NASA has issued a warning about space herpes after a study found viruses were reactivating in crew aboard Space Shuttle and International Space Station missions.
Most concerning were rising incidences of debilitating space manflu striking male astronauts and increasing stress and anxiety in their female colleagues.
“NASA astronauts endure weeks or even months exposed to microgravity and cosmic radiation – not to mention the extreme G forces of take-off and re-entry,” said Dr Satish Mehta.
“This physical challenge is compounded by more familiar stressors like social separation, confinement and an altered sleep-wake cycle,” added Dr Mehta, senior author of the paper and academic at the Johnson Space Centre.
The study analyses reports of male astronauts frequently complaining of “not being able to get up” and needing to “just lie down” despite being weightless and in the absence of gravity technically always lying down.
“During spaceflight there is a rise in secretion of stress hormones like cortisol and adrenaline, which are known to suppress the immune system,” the study found.
The stress hormones were particularly high in female astronauts in mixed gender missions.
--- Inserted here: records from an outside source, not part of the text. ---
(* ===== verification/Time.v ===== *)
(** * Time: dates, the system clock and timers

    Models src/libc/common/time/gmtime.c (module [Date]), src/kernel/time.c
    (module [Clock]) and src/kernel/proc/timer.c (module [Timer], over the
    queues of [Queue]). *)

From S2P Require Import Prelude Queue.

Module Date.

Record tm := Tm {
  tm_sec : Z; tm_min : Z; tm_hour : Z; tm_mday : Z; tm_mon : Z; tm_year : Z;
  tm_wday : Z; tm_yday : Z; tm_isdst : Z;
}.

Definition SEC_PER_HOUR : Z := 60 * 60.

Definition LEAPYEAR (year : Z) : bool :=
  (Z.rem year 4 =? 0) && (negb (Z.rem year 100 =? 0) || (Z.rem year 400 =? 0)).

Definition _monthdays : list Z := [31; 28; 31; 30; 31; 30; 31; 31; 30; 31; 30; 31].

(** The loop over the years: [(tm_year, tm_yday)]. *)
Fixpoint gmtime_years (fuel : nat) (year yday : Z) : option (Z * Z) :=
  let days := if LEAPYEAR year then 366 else 365 in
  if yday <? days then Some (year, yday)
  else match fuel with
       | O => None
       | S fuel => gmtime_years fuel (year + 1) (yday - days)
       end.

(** The loop over the months: [(tm_mon, tm_mday)]. *)
Fixpoint gmtime_months (fuel : nat) (year mon mday : Z) : option (Z * Z) :=
  d ← rd _monthdays mon;
  let days := if (mon =? 1) && LEAPYEAR year then d + 1 else d in
  if mday <? days then Some (mon, mday)
  else match fuel with
       | O => None
       | S fuel => gmtime_months fuel year (mon + 1) (mday - days)
       end.

Definition gmtime (time : Z) : option tm :=
  let hournum := Z.quot time SEC_PER_HOUR in
  let hoursec := Z.rem time SEC_PER_HOUR in
  let daynum := Z.quot hournum 24 in
  let daysec := Z.rem hournum 24 * SEC_PER_HOUR + hoursec in
  '(year, yday) ← gmtime_years (Z.to_nat daynum) 1970 daynum;
  let year := year - 1900 in
  '(mon, mday) ← gmtime_months 12 year 0 (yday + 1);
  Some (Tm (Z.rem daysec 60) (Z.quot (Z.rem daysec 3600) 60) (Z.quot daysec 3600) mday mon year
           (Z.rem (daynum + 4) 7) yday 0).

(** ** The calendar *)

Definition year_days (y : Z) : Z := if LEAPYEAR y then 366 else 365.

Definition month_days (leap : bool) (m : nat) : Z :=
  default 0 (_monthdays !! m) + if leap && (m =? 1)%nat then 1 else 0.

(** The days of the months before [m]. *)
Fixpoint days_before (leap : bool) (m : nat) : Z :=
  match m with O => 0 | S m => days_before leap m + month_days leap m end.

(** The days of the [n] years from 1970 on. *)
Fixpoint days_of_years (n : nat) : Z :=
  match n with O => 0 | S n => days_of_years n + year_days (1970 + Z.of_nat n) end.

(** [t] seconds after the epoch are this date and time. *)
Record denotes (t : Z) (d : tm) : Prop := {
  den_sec : 0 ≤ tm_sec d < 60;
  den_min : 0 ≤ tm_min d < 60;
  den_hour : 0 ≤ tm_hour d < 24;
  den_mon : 0 ≤ tm_mon d < 12;
  den_mday : 1 ≤ tm_mday d ≤ month_days (LEAPYEAR (1900 + tm_year d)) (Z.to_nat (tm_mon d));
  den_yday : tm_yday d = days_before (LEAPYEAR (1900 + tm_year d)) (Z.to_nat (tm_mon d)) + tm_mday d - 1;
  den_year : 70 ≤ tm_year d;
  den_time : t = (((days_of_years (Z.to_nat (tm_year d - 70)) + tm_yday d) * 24 + tm_hour d) * 60
                  + tm_min d) * 60 + tm_sec d;
  den_wday : tm_wday d = (days_of_years (Z.to_nat (tm_year d - 70)) + tm_yday d + 4) mod 7;
}.

Lemma year_days_range y : 365 ≤ year_days y ≤ 366.
Proof. unfold year_days. destruct (LEAPYEAR y); lia. Qed.

Lemma gmtime_years_ok : ∀ fuel n yday,
  0 ≤ yday ≤ Z.of_nat fuel →
  ∃ n' yday', gmtime_years fuel (1970 + Z.of_nat n) yday = Some (1970 + Z.of_nat n', yday') ∧
    0 ≤ yday' < year_days (1970 + Z.of_nat n') ∧
    days_of_years n' + yday' = days_of_years n + yday ∧ (n ≤ n')%nat.
Proof.
  induction fuel as [|fuel IH]; intros n yday Hy; cbn [gmtime_years];
    fold (year_days (1970 + Z.of_nat n)); pose proof (year_days_range (1970 + Z.of_nat n)) as Hr;
    destruct (Z.ltb_spec yday (year_days (1970 + Z.of_nat n))); try lia;
    try (exists n, yday; split; [done|]; split; [lia|]; split; [done|lia]).
  destruct (IH (S n) (yday - year_days (1970 + Z.of_nat n))) as (n' & y' & E & Hy' & Hs & Hn); [lia|].
  exists n', y'. split; [|split; [done|split; [|lia]]].
  - rewrite <- E. f_equal. lia.
  - rewrite Hs. simpl. lia.
Qed.

Lemma month_days_code leap m :
  (m < 12)%nat → ∃ d, rd _monthdays (Z.of_nat m) = Some d ∧
    (if (Z.of_nat m =? 1) && leap then d + 1 else d) = month_days leap m ∧ 0 < month_days leap m.
Proof.
  intros Hm. destruct (lookup_lt_is_Some_2 _monthdays m) as [d Hd]; [done|].
  exists d. rewrite rd_nat. split; [done|]. unfold month_days. rewrite Hd. simpl.
  assert (0 < d) by (do 12 (destruct m as [|m]; [injection Hd as <-; lia|]); lia).
  destruct (Z.eqb_spec (Z.of_nat m) 1), (Nat.eqb_spec m 1), leap; simpl; try lia; split; try done; lia.
Qed.

Lemma days_before_mono leap m k :
  (m + k ≤ 12)%nat → days_before leap m ≤ days_before leap (m + k).
Proof.
  induction k as [|k IH]; intros Hk; [by rewrite Nat.add_0_r|]. rewrite Nat.add_succ_r. simpl.
  destruct (month_days_code leap (m + k)) as (_ & _ & _ & ?); [lia|]. specialize (IH ltac:(lia)). lia.
Qed.

(** The month loop subtracts whole months while the day reaches their length. *)
Lemma gmtime_months_ok year day k : ∀ fuel m,
  (m + k < 12)%nat → (k ≤ fuel)%nat →
  days_before (LEAPYEAR year) (m + k) ≤ day < days_before (LEAPYEAR year) (S (m + k)) →
  gmtime_months fuel year (Z.of_nat m) (day - days_before (LEAPYEAR year) m)
    = Some (Z.of_nat (m + k), day - days_before (LEAPYEAR year) (m + k)).
Proof.
  induction k as [|k IH]; intros fuel m Hm Hf Hd.
  - rewrite Nat.add_0_r in *. simpl in Hd. destruct (month_days_code (LEAPYEAR year) m) as (d & E & Hdays & _); [lia|].
    destruct fuel; cbn [gmtime_months]; rewrite E; cbn [mbind option_bind]; rewrite Hdays; zif; done || lia.
  - destruct fuel as [|fuel]; [lia|].
    destruct (month_days_code (LEAPYEAR year) m) as (d & E & Hdays & _); [lia|].
    pose proof (days_before_mono (LEAPYEAR year) (S m) k ltac:(lia)) as Hmono.
    replace (S m + k)%nat with (m + S k)%nat in Hmono by lia.
    change (days_before (LEAPYEAR year) (S m))
      with (days_before (LEAPYEAR year) m + month_days (LEAPYEAR year) m) in Hmono.
    cbn [gmtime_months]. rewrite E. cbn [mbind option_bind]. rewrite Hdays. zif; [lia|].
    replace (Z.of_nat m + 1) with (Z.of_nat (S m)) by lia.
    replace (day - days_before (LEAPYEAR year) m - month_days (LEAPYEAR year) m)
      with (day - days_before (LEAPYEAR year) (S m)) by (simpl; lia).
    replace (m + S k)%nat with (S m + k)%nat in * by lia. apply IH; [lia|lia|done].
Qed.

(** The leap years of the calendar and of the years counted from 1900 differ
    only in the years that are multiples of 100. *)
Lemma leap_1900 y : 0 ≤ y → y mod 100 ≠ 0 → LEAPYEAR y = LEAPYEAR (1900 + y).
Proof.
  intros Hy Hc. unfold LEAPYEAR. rewrite !Z.rem_mod_nonneg by lia.
  assert (E4 : (1900 + y) mod 4 = y mod 4).
  { replace (1900 + y) with (y + 475 * 4) by lia. apply Z.mod_add. lia. }
  assert (E100 : (1900 + y) mod 100 = y mod 100).
  { replace (1900 + y) with (y + 19 * 100) by lia. apply Z.mod_add. lia. }
  rewrite E4, E100. destruct (Z.eqb_spec (y mod 100) 0); [done|]. by rewrite !orb_true_l.
Qed.

(** A day of the year falls in one month. *)
Lemma month_of leap yday :
  0 ≤ yday < days_before leap 12 →
  ∃ m, (m < 12)%nat ∧ days_before leap m ≤ yday < days_before leap (S m).
Proof.
  intros Hy. assert (H : ∀ k, yday < days_before leap k →
    ∃ m, (m < k)%nat ∧ days_before leap m ≤ yday < days_before leap (S m)).
  { induction k as [|k IH]; intros Hk; [simpl in Hk; lia|].
    destruct (Z.lt_ge_cases yday (days_before leap k)) as [Hlt|]; [|exists k; split; [lia|done]].
    destruct (IH Hlt) as (m & ? & ?). exists m. split; [lia|done]. }
  apply H. lia.
Qed.

Lemma days_before_12 leap : days_before leap 12 = if leap then 366 else 365.
Proof. by destruct leap. Qed.

(** The date has a day after it in its month. *)
Definition before_month_end (yday : Z) (leap : bool) : Prop :=
  ∀ m, (m < 12)%nat → yday + 1 ≠ days_before leap (S m).

Lemma days_of_years_lt n n' :
  (n < n')%nat → days_of_years n + year_days (1970 + Z.of_nat n) ≤ days_of_years n'.
Proof.
  induction 1 as [|m _ IH]; simpl; [lia|].
  pose proof (year_days_range (1970 + Z.of_nat m)). lia.
Qed.

Lemma year_unique n n' y y' :
  days_of_years n + y = days_of_years n' + y' → 0 ≤ y < year_days (1970 + Z.of_nat n) →
  0 ≤ y' < year_days (1970 + Z.of_nat n') → n = n' ∧ y = y'.
Proof.
  intros E Hy Hy'. destruct (Nat.lt_trichotomy n n') as [H|[->|H]]; [|lia|];
    apply days_of_years_lt in H; lia.
Qed.

(** The time of day. *)
Lemma day_seconds t :
  0 ≤ t →
  let s := (t / 3600) mod 24 * 3600 + t mod 3600 in
  t / 3600 / 24 = t / 86400 ∧ 0 ≤ s < 86400 ∧ t = t / 86400 * 86400 + s ∧
  0 ≤ s mod 60 < 60 ∧ 0 ≤ s mod 3600 / 60 < 60 ∧ 0 ≤ s / 3600 < 24 ∧
  s = (s / 3600 * 60 + s mod 3600 / 60) * 60 + s mod 60.
Proof.
  intros Ht s. assert (E : t / 3600 / 24 = t / 86400) by (rewrite Z.div_div by lia; done).
  split; [done|].
  pose proof (Z.div_mod t 3600 ltac:(lia)). pose proof (Z.mod_pos_bound t 3600 ltac:(lia)).
  pose proof (Z.div_mod (t / 3600) 24 ltac:(lia)). pose proof (Z.mod_pos_bound (t / 3600) 24 ltac:(lia)).
  assert (Hs : 0 ≤ s < 86400) by (unfold s; lia). split; [done|].
  split; [unfold s; rewrite <- E; lia|]. clearbody s. clear -Hs.
  pose proof (Z.div_mod s 3600 ltac:(lia)). pose proof (Z.mod_pos_bound s 3600 ltac:(lia)).
  pose proof (Z.div_mod (s mod 3600) 60 ltac:(lia)).
  pose proof (Z.mod_pos_bound (s mod 3600) 60 ltac:(lia)).
  assert (Em : (s mod 3600) mod 60 = s mod 60).
  { replace 3600 with (60 * 60) by lia. rewrite Z.rem_mul_r by lia.
    rewrite (Z.mul_comm 60 ((s / 60) mod 60)), Z.mod_add, Z.mod_mod by lia. done. }
  rewrite Em in *. pose proof (Z.mod_pos_bound s 60 ltac:(lia)). lia.
Qed.

(** C37: gmtime gives the date and time of every second since the epoch,
    except on the last day of a month and in years that are multiples of 100:
    the fields are in range and denote the argument. *)
Theorem gmtime_ok t n yday :
  0 ≤ t < 2 ^ 31 → t / 86400 = days_of_years n + yday → 0 ≤ yday < year_days (1970 + Z.of_nat n) →
  (1970 + Z.of_nat n) mod 100 ≠ 0 → before_month_end yday (LEAPYEAR (1970 + Z.of_nat n)) →
  ∃ d, gmtime t = Some d ∧ denotes t d ∧ tm_year d = 70 + Z.of_nat n ∧ tm_yday d = yday.
Proof.
  intros Ht Hday Hyd Hcent Hend.
  destruct (day_seconds t ltac:(lia)) as (Edn & _ & Et & Hsec & Hmin & Hhour & Es).
  unfold gmtime, SEC_PER_HOUR. change (60 * 60) with 3600.
  rewrite !(Z.quot_div_nonneg t), !(Z.rem_mod_nonneg t) by lia.
  assert (0 ≤ t / 3600) by (apply Z.div_pos; lia).
  rewrite (Z.quot_div_nonneg (t / 3600)), (Z.rem_mod_nonneg (t / 3600)) by lia. rewrite Edn.
  set (s := (t / 3600) mod 24 * 3600 + t mod 3600) in *.
  rewrite !(Z.quot_div_nonneg s), !(Z.rem_mod_nonneg s) by lia.
  rewrite (Z.quot_div_nonneg (s mod 3600)) by (pose proof (Z.mod_pos_bound s 3600); lia).
  assert (0 ≤ t / 86400) by (apply Z.div_pos; lia).
  rewrite Z.rem_mod_nonneg by lia.
  destruct (gmtime_years_ok (Z.to_nat (t / 86400)) 0 (t / 86400) ltac:(lia))
    as (n' & yday' & Ey & Hyd' & Esum & _).
  destruct (year_unique n n' yday yday') as [<- <-]; [simpl in Esum; lia|done|done|].
  change (1970 + Z.of_nat 0) with 1970 in Ey. rewrite Ey. cbn [mbind option_bind].
  replace (1970 + Z.of_nat n - 1900) with (70 + Z.of_nat n) by lia.
  assert (Eleap : LEAPYEAR (70 + Z.of_nat n) = LEAPYEAR (1970 + Z.of_nat n)).
  { rewrite leap_1900; [f_equal; lia|lia|]. intros E. apply Hcent.
    replace (1970 + Z.of_nat n) with (70 + Z.of_nat n + 19 * 100) by lia. by rewrite Z.mod_add. }
  set (leap := LEAPYEAR (1970 + Z.of_nat n)) in *.
  destruct (month_of leap yday) as (m & Hm & Hym).
  { rewrite days_before_12. exact Hyd. }
  specialize (Hend m Hm).
  pose proof (gmtime_months_ok (70 + Z.of_nat n) (yday + 1) m 12 0 ltac:(lia) ltac:(lia)) as Em.
  rewrite Eleap in Em. simpl plus in Em. change (days_before leap 0) with 0 in Em.
  change (Z.of_nat 0) with 0 in Em. rewrite Z.sub_0_r in Em. rewrite Em by lia. cbn [mbind option_bind].
  eexists. split; [done|]. simpl. split; [|done].
  assert (Ey' : 1900 + (70 + Z.of_nat n) = 1970 + Z.of_nat n) by lia.
  constructor; simpl; rewrite ?Ey', ?Nat2Z.id; fold leap; try lia;
    try replace (Z.to_nat (70 + Z.of_nat n - 70)) with n by lia; simpl in Hym; try lia.
  f_equal. lia.
Qed.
Reports were received by mission controllers from female astronauts experiencing high levels of stress from “having to do everything”, because “Commander Soft Arse won’t lift a finger”.
NASA recently cut short a mission on the International Space Station as two male astronauts “constantly sniffling” were spending up to 20 hours a day in spacesuits being towed behind the orbiting facility, to get them “out of the bloody way”.
The viruses are mostly kept suppressed by the immune system, but if the immune system itself is suppressed by space exploration, then they could pose significant risks to astronauts travelling to Mars or beyond.
In anticipation of space manflu reactivating and threatening to jeopardise future long-distance travel, NASA have been focusing on all-female spacewalks which has improved efficiency by cutting down on the scheduling of exterior maintenance around the broadcast times major sporting events.
The research found that the longer the spaceflight mission, the more it seemed the viruses were reactivating.
Only when there was a live stream to earth and a trick with a weightless object was needed did the manflu-stricken astronauts feel well enough to cooperate.
NASA are currently developing a manflu vaccine, called ‘The Right Stuff’.